Только заслужил ли он этот покой после всего, что совершил?

***

- Круциатус!

Это было так просто – преступить запретную черту. То, что еще недавно казалось недопустимым, мерзким, невозможным. Предать свои прежние принципы и идеалы. Свои убеждения. Вложить в одно слово всю свою ненависть и боль. Так легко, потому, что эта злость уже почти лилась через край.

И мужчина на полу, обездвиженный Древней магии, судорожно задергался с мучительной гримасой на лице. Но с губ его не слетело ни звука, отражающего всю ту невыносимую боль, что причиняло ему заклинание. Лишь зрачки неистово метались под сомкнутыми веками.

Люди не изобрели более совершенного заклинания для пыток и причинения боли. И им этого было достаточно, чтобы добиться своего. Чтобы позабавиться, узнать что-то или просто заставить страдать. Нестерпимые муки.

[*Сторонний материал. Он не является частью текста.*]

Lemma writes_written size s w : w = (s, Ret tt) → writes size (written w) (λ t, t = s).
Proof. intros ->. exists [s], size. split; [done|]. split; [lia|]. cbn. by rewrite str_app_nil_r. Qed.

Lemma writes_mono size (m : pretty_writer) (P Q : string → Prop) :
  writes size m P → (∀ t, P t → Q t) → writes size m Q.
Proof. intros (tr & size' & Hm & Hle & HP) HPQ. exists tr, size'. auto. Qed.

(** Doubling is enough for a step of at most 512. *)
Lemma resize_enough size new (f : unit → pretty_writer) (Q : string → Prop) :
  512 <= size → new <= size + 512 →
  (∀ size', size <= size' → new <= size' → writes size' (f tt) Q) →
  writes size (a ← resize_indent new; f a) Q.
Proof.
  intros Hsize Hnew Hf. unfold writes, resize_indent, modify, mbind, cpp_bind.
  destruct (Hf (if size <? new then size * 2 else size)) as (tr & size' & Hr & Hle & HQ).
  - destruct (Z.ltb_spec size new); lia.
  - destruct (Z.ltb_spec size new); lia.
  - exists tr, size'. rewrite Hr. split; [done|]. split; [|done].
    destruct (Z.ltb_spec size new); lia.
Qed.

Section reading.
Context (strtod : string → Z) (decimal_point_char : ascii) (isfinite : Z → bool)
  (float_text : Z → string) (indent_char : ascii) (Hwhite : white indent_char).
Notation dump := (json_dump isfinite float_text).
Notation pretty := (pretty isfinite float_text indent_char).
Notation reads := (reads strtod decimal_point_char isfinite).
Notation elements_read := (elements_read strtod decimal_point_char isfinite).
Notation members_read := (members_read strtod decimal_point_char isfinite).

Lemma separated_ret {A} (w : A → writer) l t :
  separated w l = (t, Ret tt) → Forall (λ x, ∃ tx, w x = (tx, Ret tt)) l.
Proof.
  revert t. induction l as [|x l IH]; intros t Ht; [constructor|].
  destruct l as [|y l]; cbn [separated] in Ht; [by constructor; [eexists|]|].
  apply and_then_ret in Ht as (t1 & t2 & H1 & H2 & ->).
  apply and_then_ret in H1 as (t3 & t4 & H3 & _ & ->).
  constructor; [by eexists|]. by eapply IH.
Qed.

(** A key that has been escaped is a string of the grammar. *)
Lemma escaped_string_text s t : escaped s 0 0 = Some t → string_text (quote +:+ t +:+ quote) s.
Proof.
  intros Ht. pose proof (scan_string_escaped s t Ht "") as Hscan.
  apply scan_string_token in Hscan as (str & u & [= ->] & Hu & Heq); [|done].
  rewrite !str_app_nil_r in Heq. by rewrite Heq.
Qed.

(** The value is written, and the parser reads it. *)
Definition prettily_read (j : json) : Prop :=
  ∀ indent_step current_indent size t, storable j → dump j = (t, Ret tt) →
    0 <= indent_step <= 512 → 0 <= current_indent <= size → 512 <= size →
    writes size (pretty indent_step current_indent j) (λ t, reads t j).

Definition indented (n : Z) : string := newline +:+ indent_text indent_char n.

Lemma ws_indented n : ws (indented n).
Proof. by apply ws_newline, ws_indent. Qed.

(** The elements of an array, after the first new line. *)
Lemma pretty_elements indent_step n size js :
  js ≠ [] → Forall prettily_read js → Forall storable js → Forall (λ j, ∃ t, dump j = (t, Ret tt)) js →
  0 <= indent_step <= 512 → 0 <= n <= size → 512 <= size →
  writes size (lines (λ j, write_indent indent_char n;; pretty indent_step n j) js)
    (λ te, ∀ w, ws w → elements_read (newline +:+ te +:+ w) js).
Proof.
  intros Hne Hall Hst Hd Hstep. revert size Hne Hst Hd.
  induction Hall as [|j js Hj _ IH]; intros size Hne Hst Hd Hn Hsize; [done|].
  apply list.Forall_cons in Hst as [Hst Hsts], Hd as [[t Hd] Hds].
  assert (∀ size', size <= size' →
    writes size' (write_indent indent_char n;; pretty indent_step n j) (λ t, ∃ tj, t = indent_text indent_char n +:+ tj ∧ reads tj j))
    as Hone.
  { intros size' Hle. eapply writes_then; [apply writes_indent; lia|]. intros size2 Hle2.
    eapply writes_mono; [apply (Hj indent_step n size2 t); (done || lia)|]. eauto. }
  destruct js as [|j' js]; cbn [lines].
  - eapply writes_mono; [apply Hone; lia|]. intros te (tj & -> & Hread) w Hw.
    rewrite !str_app_assoc, <- (str_app_assoc newline). by apply elements_one_read; [apply ws_indented| |].
  - eapply writes_bind; [apply Hone; lia|]. intros size1 te Hle (tj & -> & Hread).
    eapply writes_then; [by apply writes_emit|]. intros size2 Hle2.
    eapply writes_mono; [apply IH; (done || lia)|]. intros ts Hts w Hw.
    replace (newline +:+ ((indent_text indent_char n +:+ tj) +:+ ("," +:+ newline) +:+ ts) +:+ w)
      with (indented n +:+ tj +:+ "" +:+ "," +:+ (newline +:+ ts +:+ w))
      by (unfold indented; by rewrite !str_app_assoc, str_app_nil_l).
    by apply elements_more_read; [apply ws_indented| |constructor|apply Hts].
Qed.

(** The members of an object. *)
Lemma pretty_members indent_step n size ms :
  ms ≠ [] → Forall (λ m, prettily_read m.2) ms → Forall (λ m, storable m.2) ms →
  Forall (λ m, ∃ t, member_text isfinite float_text m = (t, Ret tt)) ms →
  0 <= indent_step <= 512 → 0 <= n <= size → 512 <= size →
  writes size (lines (λ m, write_indent indent_char n;; emit quote;; written (dump_escaped m.1);; emit (quote +:+ ": ");;
                         pretty indent_step n m.2) ms)
    (λ tm, ∀ w, ws w → members_read (newline +:+ tm +:+ w) ms).
Proof.
  intros Hne Hall Hst Hd Hstep. revert size Hne Hst Hd.
  induction Hall as [|[k j] ms Hj _ IH]; intros size Hne Hst Hd Hn Hsize; [done|].
  apply list.Forall_cons in Hst as [Hst Hsts], Hd as [[t Hd] Hds]. cbn [snd] in *.
  apply member_text_ret in Hd as (tk & tv & Hk & Hv & _). cbn [fst snd] in *.
  assert (∀ size', size <= size' →
    writes size' (write_indent indent_char n;; emit quote;; written (dump_escaped k);; emit (quote +:+ ": ");;
                  pretty indent_step n j)
      (λ t, ∃ tj, t = indent_text indent_char n +:+ (quote +:+ tk +:+ quote) +:+ ":" +:+ " " +:+ tj ∧ reads tj j))
    as Hone.
  { intros size' Hle. eapply writes_then; [apply writes_indent; lia|]. intros size2 Hle2.
    eapply writes_then; [by apply writes_emit|]. intros size3 Hle3.
    eapply writes_then; [by apply writes_written, dump_escaped_ret|]. intros size4 Hle4.
    eapply writes_then; [by apply writes_emit|]. intros size5 Hle5.
    eapply writes_mono; [apply (Hj indent_step n size5 tv); (done || lia)|].
    intros tj Hread. exists tj. split; [|done]. by rewrite !str_app_assoc. }
  assert (ws " ") as Hsp by (apply (ws_repeated " " 1); by left).
  pose proof (escaped_string_text k tk Hk) as Hkey.
  destruct ms as [|m' ms]; cbn [lines fst snd].
  - eapply writes_mono; [apply Hone; lia|]. intros tm (tj & -> & Hread) w Hw.
    replace (newline +:+ (indent_text indent_char n +:+ (quote +:+ tk +:+ quote) +:+ ":" +:+ " " +:+ tj) +:+ w)
      with (indented n +:+ (quote +:+ tk +:+ quote) +:+ "" +:+ ":" +:+ " " +:+ tj +:+ w)
      by (unfold indented; by rewrite !str_app_assoc, str_app_nil_l).
    apply members_one_read; (done || apply ws_indented || constructor).
  - eapply writes_bind; [apply Hone; lia|]. intros size1 tm Hle (tj & -> & Hread).
    eapply writes_then; [by apply writes_emit|]. intros size2 Hle2.
    eapply writes_mono; [apply IH; (done || lia)|]. intros ts Hts w Hw.
    replace (newline +:+ ((indent_text indent_char n +:+ (quote +:+ tk +:+ quote) +:+ ":" +:+ " " +:+ tj)
        +:+ ("," +:+ newline) +:+ ts) +:+ w)
      with (indented n +:+ (quote +:+ tk +:+ quote) +:+ "" +:+ ":" +:+ " " +:+ tj +:+ "" +:+ "," +:+ (newline +:+ ts +:+ w))
      by (unfold indented; by rewrite !str_app_assoc, !str_app_nil_l).
    apply members_more_read; first [done|apply ws_indented|constructor|by apply Hts].
Qed.

Lemma deeper_bounds indent_step c size :
  0 <= indent_step <= 512 → 0 <= c <= size → 0 <= deeper indent_step c <= size + 512.
Proof.
  intros Hs Hc. unfold deeper. pose proof (Z.mod_pos_bound (c + indent_step) (2 ^ 32) eq_refl).
  pose proof (Z.mod_le (c + indent_step) (2 ^ 32)). lia.
Qed.

Lemma pretty_reads j : prettily_read j.
Proof.
  induction j as [|ms IH|js IH|str|b|z|z|f] using json_nested_ind; intros indent_step c size t Hst Hd Hstep Hc Hsize;
    try (eapply writes_mono; [apply writes_written; exact Hd|]; intros ? ->; by eapply reads_dump).
  - destruct ms as [|m ms].
    { eapply writes_mono; [by apply writes_written|]. intros ? ->. by eapply reads_dump. }
    destruct Hst as [Hok Hst%storable_members].
    change (write "{" &> separated (member_text isfinite float_text) (m :: ms) &> write "}" = (t, Ret tt)) in Hd.
    apply and_then_ret in Hd as (t0 & tc & Hd & ->%write_ret & ->).
    apply and_then_ret in Hd as (tb & tm & ->%write_ret & Hds%separated_ret & ->).
    pose proof (deeper_bounds indent_step c size Hstep Hc) as Hn. cbn [JsonPretty.pretty].
    eapply writes_then; [by apply writes_emit|]. intros size1 Hle1.
    apply resize_enough; [lia..|]. intros size2 Hle2 Hnew.
    eapply writes_bind; [apply (pretty_members _ _ _ (m :: ms)); [done|exact IH|done|done|lia..]|].
    intros size3 tm' Hle3 Htm. eapply writes_then; [by apply writes_emit|]. intros size4 Hle4.
    eapply writes_then; [apply writes_indent; lia|]. intros size5 Hle5. apply writes_emit.
    pose proof (object_read _ _ _ _ _ (Htm (indented c) (ws_indented c))) as Hread.
    replace (("{" +:+ newline) +:+ tm' +:+ newline +:+ indent_text indent_char c +:+ "}")
      with ("{" +:+ (newline +:+ tm' +:+ indented c) +:+ "}") by (unfold indented; by rewrite !str_app_assoc).
    unfold object_members in Hread. by rewrite (foldl_assign_ok [] (m :: ms)) in Hread.
  - destruct js as [|j js].
    { eapply writes_mono; [by apply writes_written|]. intros ? ->. by eapply reads_dump. }
    apply storable_elements in Hst.
    change (write "[" &> separated dump (j :: js) &> write "]" = (t, Ret tt)) in Hd.
    apply and_then_ret in Hd as (t0 & tc & Hd & ->%write_ret & ->).
    apply and_then_ret in Hd as (tb & te & ->%write_ret & Hds%separated_ret & ->).
    pose proof (deeper_bounds indent_step c size Hstep Hc) as Hn. cbn [JsonPretty.pretty].
    eapply writes_then; [by apply writes_emit|]. intros size1 Hle1.
    apply resize_enough; [lia..|]. intros size2 Hle2 Hnew.
    eapply writes_bind; [apply (pretty_elements _ _ _ (j :: js)); [done|exact IH|done|done|lia..]|].
    intros size3 te' Hle3 Hte. eapply writes_then; [by apply writes_emit|]. intros size4 Hle4.
    eapply writes_then; [apply writes_indent; lia|]. intros size5 Hle5. apply writes_emit.
    pose proof (array_read _ _ _ _ _ (Hte (indented c) (ws_indented c))) as Hread.
    replace (("[" +:+ newline) +:+ te' +:+ newline +:+ indent_text indent_char c +:+ "]")
      with ("[" +:+ (newline +:+ te' +:+ indented c) +:+ "]") by (unfold indented; by rewrite !str_app_assoc).
    exact Hread.
Qed.
End reading.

Но Гвину этого было мало. Слишком просто. Это не то, что заслуживал Жрец. Какой бы сильной ни была боль, она не достаточна. Совершенна, но не изощренна. Для того чудовище, чем он был, этой боли мало.

Юноша опустил палочку. Жрец импульсивно дернулся еще несколько раз, прежде чем затихнуть. Медленно он разлепил глаза, и вся их адская чернота уставилась на Гвина.

- Неплохо… – прохрипел он сиплым голосом, словно сорвал его, крича внутрь себя, чтобы мучитель не смог насладиться его воплем, - для министерского мальчишки…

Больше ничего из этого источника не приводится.